Я изобразил на лице таинственность и преданность, что, как ни странно, в общем-то неплохо сочетается.
– Нет, ничего тебе больше не скажу. Может, я его плохо понял. В общем-то ничего нет ужасного в том, что он больше говорил о «твоей», а не о «своей» влюбленности.
– Как нет! – разбушевалась Лоранс.
– Просто он ревнует.
– Но он ревнует не к тебе! – вдруг стала выкрикивать Лоранс. – Он не тебе завидует! Он исходит завистью, что ты как сыр в масле катаешься! Вот что ему нужно, и все, я-то знаю! Сам он скряга, каких свет не видывал, и любая твоя покупка ему как нож в сердце. В этом вся его зависть, клянусь тебе!

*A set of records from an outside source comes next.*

(** * aiofluent: the emit pipeline of [aiofluent/sender.py]

    A shallow embedding of [EventTime] and [FluentSender] and the properties
    of the send/retry pipeline.

    Conventions of the embedding.
    - A Python [float] is a rational number together with the IEEE 754
      binary64 rounding [rnd] applied after every arithmetic operation that
      rounds; exact operations ([int()], [fmod], comparisons) are exact.
    - [bytes] is [list byte].
    - Exceptions are values of [exn]; a computation either returns or raises
      ([res]).  The class hierarchy is that of Python 3.8 and later, where
      [asyncio.CancelledError] derives from [BaseException] only.
    - Coroutines are run sequentially: an [await] is a call, and [async with
      self.lock] always obtains the lock.
    - What the outside world answers (clock readings, the outcome of
      [open_connection], [write], [drain], [close], the text of the current
      traceback) is supplied per call by an [env] record; what the sender
      does to the outside world is recorded as a list of [event]s. *)

From Stdlib Require Import ZArith QArith Qabs Qround Qpower String List Bool Lia Lqa.
From Stdlib.Strings Require Byte.
Import ListNotations.

Local Open Scope Z_scope.

(** ** Bytes *)

Definition bytes := list Byte.byte.

(** Python's [len(b)]. *)
Definition len (b : bytes) : Z := Z.of_nat (List.length b).

(** ** Exceptions and results *)

Inductive exn : Type :=
| SocketError          (* socket.error, an alias of OSError *)
| OSError
| BlockingIOError
| TimeoutError         (* asyncio.TimeoutError *)
| CancelledError       (* asyncio.CancelledError *)
| RuntimeError
| StructError          (* struct.error *)
| TypeError
| ValueError
| AttributeError
| KeyboardInterrupt.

Такой Лоранс мне очень нравилась: свободной, гневной, с почти простым лицом, открытым голосом. Именно такой я ее обожал – циничной, вспыльчивой, естественной, черствой, – она не хотела видеть в себе этого, не хотела так выглядеть. Она представляла себя и старалась казаться авторитетной, идеальной, ровной, интеллектуальной, эрудированной, наивной, мечтательной... Короче, она убеждала себя, да и другим пыталась внушить, что она совсем не та, что есть на самом деле. Мне кажется, в этом и заключается одно из самых страшных и распространенных несчастий рода человеческого – в бегстве от самого себя, в потаенном и всегда ненасытном стремлении к чему-то противоположному, что становится по-настоящему опасным, если подвергается сомнению все существо в целом. Если же говорить обо мне, то я лишь хотел выглядеть чуть серьезнее и трудолюбивее, не таким легкомысленным и рассеянным – чуть больше того, чуть меньше этого, и только. Я не обнаруживал в себе какого-нибудь явного недостатка или сомнительного достоинства, чтобы возжелать совершенно противоположного – может, правда, из лени, а может, из скромности, что в конце концов достойно уважения.
Эта стычка нас опустошила – скорее даже не из-за навязанных нам извне проблем, а из-за невысказанного. Я пошел переодеться, снял обновку и нацепил сорочку с воротником в виде банта. Закрыл за собой дверь и рассмеялся, вспомнив, как преподал Лоранс урок из жизни насекомых – в частности ос – времен Аристофана. А с бедолагою Ксавье она еще разберется при ближайшей встрече. И совсем не важно, буду ли я при этом присутствовать, – я уже заранее повеселился.